I’m a firm believer in humor and after thinking about how much menopause steals everything near and dear to our hearts – including our sleep, our sanity, and our figure, I came up with an idea for a funny blog I wrote for Hot Flash Daily. By the way, if you’re going through menopause, be sure and check out some of the great and informative articles on this site.

Since I worked as a newspaper reporter for a few years, I envisioned how I would write up a news article about the justifiable arrest of Mr Menopause who preys on innocent women typically in their late 40s and early 50s. And yes, I assume Mr. MENopause is male. Just look at the name and besides, we know that the male population is to blame for all our woes.

So here’s a portion of that article. Hope you enjoy!

Image courtesy of vectorolie at FreeDigitalPhotos.net

Image courtesy of vectorolie at FreeDigitalPhotos.net

At approximately 07:00 hours on May 10, 2008, Mrs. Julie A. Gorges, resident at 45 Hormonal Hell Avenue, reported a series of robberies.

During the early morning hours, the victim reported that Mr. Menopause had stolen her sleep. Gorges contends that previously she slept like a baby but was helpless when Menopause brandished the weapons night sweats, anxiety, and frequent urination. Not even Gorges’ friends, Netflix and Candy Crush, could save her from the ensuing misery.

She also reported her figure. was missing. While admitting that her waistline may not have been perfect previously, the robbery took away her ability to zip up her dresses and snap her pants. Thus, Menopause not only stole her shape but her dignity as well.

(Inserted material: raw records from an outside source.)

(** [add_edge]: the reads of its first lines, and what each branch adds. *)
Lemma add_edge_shape ed newface newface2 s s' :
  add_edge ed newface newface2 s = Done tt s' ->
  exists f_site new_site gsrc gtrg,
    face_site (ed_f ed) s = Done f_site s /\
    vertex (v1 ed) s = Done gsrc s /\
    vertex (v2 ed) s = Done gtrg s /\
    face_site (if bool_decide (k3 gsrc = 1%Z) then newface else newface2) s
      = Done new_site s /\
    k3 gtrg = k3 gsrc /\
    if opposite_sides f_site new_site (position gsrc) (position gtrg)
    then
      let apex := fresh (dom (vertices (g s))) in
      kinds s' = <[apex := (APEX, NEW)]> (kinds s) /\
      skeleton s' = add_pair (Some apex) (v2 ed)
                      (add_pair (v1 ed) (Some apex) (skeleton s))
    else
      vertices (g s') = vertices (g s) /\
      skeleton s' = add_pair (v1 ed) (v2 ed) (skeleton s).
Proof.
  intros Hr. unfold add_edge in Hr. cbv zeta in Hr.
  apply bind_Done in Hr as (f_site & s1 & Hfs & Hr).
  apply face_site_Done in Hfs as [Hfs ->].
  apply bind_Done in Hr as (gsrc & s1 & Hsrc & Hr).
  apply vertex_same in Hsrc as [Hsrc ->].
  apply bind_Done in Hr as ([new_site new_face] & s1 & Hns & Hr).
  assert (Hns' : face_site (if bool_decide (k3 gsrc = 1%Z) then newface
                            else newface2) s = Done new_site s /\ s1 = s).
  { destruct (bool_decide (k3 gsrc = 1%Z));
      apply bind_Done in Hns as (x & s2 & H1 & H2);
      apply face_site_Done in H1 as [H1 ->];
      apply ret_Done in H2 as [[= <- <-] ->]; auto. }
  clear Hns. destruct Hns' as [Hns ->].
  apply bind_Done in Hr as (gtrg & s1 & Htrg & Hr).
  apply vertex_same in Htrg as [Htrg ->].
  apply bind_Done in Hr as ([] & s1 & Hk & Hr).
  apply assert_Done in Hk as [Hk ->]. apply bool_decide_eq_true in Hk.
  exists f_site, new_site, gsrc, gtrg. repeat (split; [assumption|]).
  apply bind_Done in Hr as ([src_sign trg_sign] & s1 & Hsg & Hr).
  assert (Hsig : s1 = s /\
            opposite_sides f_site new_site (position gsrc) (position gtrg)
            = negb (eqb src_sign trg_sign)).
  { unfold opposite_sides.
    destruct f_site as [fpos ?|fstart fend ? ?],
             new_site as [npos ?|nstart nend ? ?].
    - apply ret_Done in Hsg as [[= -> ->] ->]. auto.
    - apply ret_Done in Hsg as [[= -> ->] ->]. auto.
    - apply bind_Done in Hsg as (? & ? & Hf & _).
      apply assert_Done in Hf as [[=] _].
    - apply bind_Done in Hsg as (? & s2 & Hc & Hret).
      apply ret_Done in Hret as [[= -> ->] ->].
      split; [|reflexivity].
      match type of Hc with (if ?c then _ else _) _ = _ => destruct c end;
        inv_run; reflexivity. }
  destruct Hsig as [-> ->].
  destruct (eqb src_sign trg_sign); cbn [negb].
  - assert (Hs : seen id (vertices (g s))
                   (add_pair (v1 ed) (v2 ed) (skeleton s)) s').
    { refine ((_ : hoare (seen id (vertices (g s)) (skeleton s)) _
                     (fun _ => seen id (vertices (g s))
                                 (add_pair (v1 ed) (v2 ed) (skeleton s))))
                s tt s' _ Hr).
      - repeat shape_step.
      - split; [apply map_fmap_id | reflexivity]. }
    destruct Hs as [Hv He]. rewrite map_fmap_id in Hv. auto.
  - cbv zeta.
    assert (Hs : seen kind (<[fresh (dom (kinds s)) := (APEX, NEW)]> (kinds s))
                   (add_pair (Some (fresh (dom (kinds s)))) (v2 ed)
                      (add_pair (v1 ed) (Some (fresh (dom (kinds s))))
                         (skeleton s))) s').
    { refine ((_ : hoare (seen kind (kinds s) (skeleton s)) _
                     (fun _ => seen kind _ _)) s tt s' _ Hr).
      - repeat shape_step.
      - split; reflexivity. }
    destruct Hs as [Hk' He]. unfold kinds in *.
    rewrite dom_fmap_L in Hk', He. auto.
Qed.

Around the same time, Gorges noticed all her skin moisture was gone. She asserts that previously she never experienced dry skin but now needs a bottle of lotion in every room in the house as well as the glove box in the car. Living in the desert, this is a serious loss, she lamented.

Gorges added hair loss to the list of alleged robberies. She suggested that perhaps Menopause was conspiring with the moisturizing and wig industry for their mutual benefit.

Finally, Gorges reported that her patience was missing. Once a reasonable woman, the victim stated that she is often annoyed with random people because they are breathing too much. However, it must be noted that when the officer smiled sympathetically, Gorges became agitated and warned him that he was one snarky smile away from a smack. She then promptly burst out in tears, reporting that Mr. Menopause had also heartlessly stolen her sanity.

Officer Tactless requested that they stick to the facts of the case and suggested that Gorges not allow the robberies to make her irrational. Gorges politely informed the officer that she would prefer the term “delightfully difficult” and it was in his best interest if he agreed.

Unfortunately, the interview took five hours since Menopause had also stolen Gorges’ memory and all her brain cells. When describing the toll that the robberies had taken on her family, it must be stated that the alleged victim couldn’t remember their names. “You know, that guy I married over 30 years ago and the two sons I gave birth to – their names escape me right now – but I can describe them for you,” she offered.

Gorges’ menstrual cycle was also stolen, but although she alleged Menopause was responsible, Gorges declined to press charges on that particular theft, whispering “good riddance” under her breath.

Image courtesy of Stuart Miles at FreeDigitalPhotos.net

Image courtesy of Stuart Miles at FreeDigitalPhotos.net

After a three-month investigation by the Hotflash Police Department, Menopause was taken into custody on Monday at his home located on Devilish Drive. Menopause was arraigned before Justice Michael Merciful and remanded to the HRT County Jail on one million pounds of chocolate bail for each charge to be dispensed to the millions of menopausal victims.

Why not give the story a happy ending?

As you can see from this article, Mr. Menopause attempted to steal Mrs. Gorges’ sense of humor, but she was able to hold on to that valuable asset.